▶ EXTRACTED ENTRIES
(** ** Concrete runs *)

(** C5.  The token that follows the marker [--] is not exposed as it is:
    the iteration that takes the marker enters the only-positional mode,
    takes the next token too and hands it to [parseArg], so that
    [--file=file.txt] after [--] is exposed with the option name [file] and
    the value [file.txt], and the callback of the test suite takes it for
    the option [--file].  (The tokens of the later iterations are exposed
    as they are: [onlyArgs_verbatim].) *)
Theorem marker_token_is_classified :
  (forall (U : Type) (H : Handlers U) (w : World U),
     classify H (newParser ["--"; "--file=file.txt"]) w
     = Ok (Continue, mkParser [] 0 true "file" "file.txt" 0 false None) w) /\
  Tests.parse_cmdline "cmdline" ["cmdline"; "--"; "--file=file.txt"]
  = Some (Tests.mkOpts false "" "file.txt" 0 "" [], None) /\
  Tests.parse_cmdline "cmdline" ["cmdline"; "--"; "-v"; "--help"]
  = Some (Tests.mkOpts true "" "" 0 "--help" [], None).
Proof. repeat split; reflexivity. Qed.

(** C9.  [ProgramMessage] writes an empty line after the first line: the
    first line is formatted together with a line feed and [Fprintln] adds
    its own.  For the program [prog] the message [hello] is written as
    [prog: hello], an empty line; the message of the two lines [a] and [b]
    as [prog: a], an empty line, and [b] after six spaces. *)
Theorem ProgramMessage_blank_line :
  ProgramMessage Stderr DontFormat "hello" [] (Tests.world "prog")
  = Ok tt (set_stderr ("prog: hello" ++ nl ++ nl) (Tests.world "prog")) /\
  ProgramMessage Stderr DontFormat ("a" ++ nl ++ "b") [] (Tests.world "prog")
  = Ok tt (set_stderr ("prog: a" ++ nl ++ nl ++ "      b" ++ nl)
                      (Tests.world "prog")) /\
  "prog: hello" ++ nl ++ nl <> "prog: hello" ++ nl.
Proof. repeat split. discriminate. Qed.

(** C7, as it is stated, does not hold: the text that [HelpFunc] is called
    with is [Help], not [FormatHelp Help].  With the two lines [Optionen:]
    and [| -v] as [Help], the handler of the test suite stores the text
    with its bar, and [FormatHelp] would have put a space for the bar. *)
Lemma help_text_not_formatted :
  (match ParseArgs Tests.handlers ["cmdline"; "--help"] Tests.fn
                   (mkWorld "cmdline" ("Optionen:" ++ nl ++ "| -v")
                            DontFormat DontFormat [] "" "" Tests.noOpts) with
   | Some (Ok e w) => Some (e, Tests.help (user w))
   | _ => None
   end) = Some (None, "Optionen:" ++ nl ++ "| -v") /\
  FormatHelp ("Optionen:" ++ nl ++ "| -v") = "Optionen:" ++ nl ++ "  -v" /\
  ~ (forall (H : Handlers Tests.Opts) (fn : Prog Tests.Opts) (p : Parser)
            (w : World Tests.Opts) (r : list string) (n : nat),
       rest p = "--help" :: r -> onlyArgs p = false ->
       parseLoop H (S n) fn p w
       = Some (helps H (FormatHelp (Help w)) (set_rest r p) w)).
Proof.
  split; [reflexivity|]. split; [reflexivity|].
  intros Hc.
  specialize (Hc Tests.handlers Tests.fn (newParser ["--help"])
                 (mkWorld "cmdline" ("Optionen:" ++ nl ++ "| -v")
                          DontFormat DontFormat [] "" "" Tests.noOpts)
                 [] 0%nat eq_refl eq_refl).
  vm_compute in Hc. discriminate Hc.
Qed.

▶ WHAT THE TASK REQUIRES
Please copy out each line of the data in which the word "suite" occurs.

▶ RESULT OF THE TASK
    the value [file.txt], and the callback of the test suite takes it for
    and [| -v] as [Help], the handler of the test suite stores the text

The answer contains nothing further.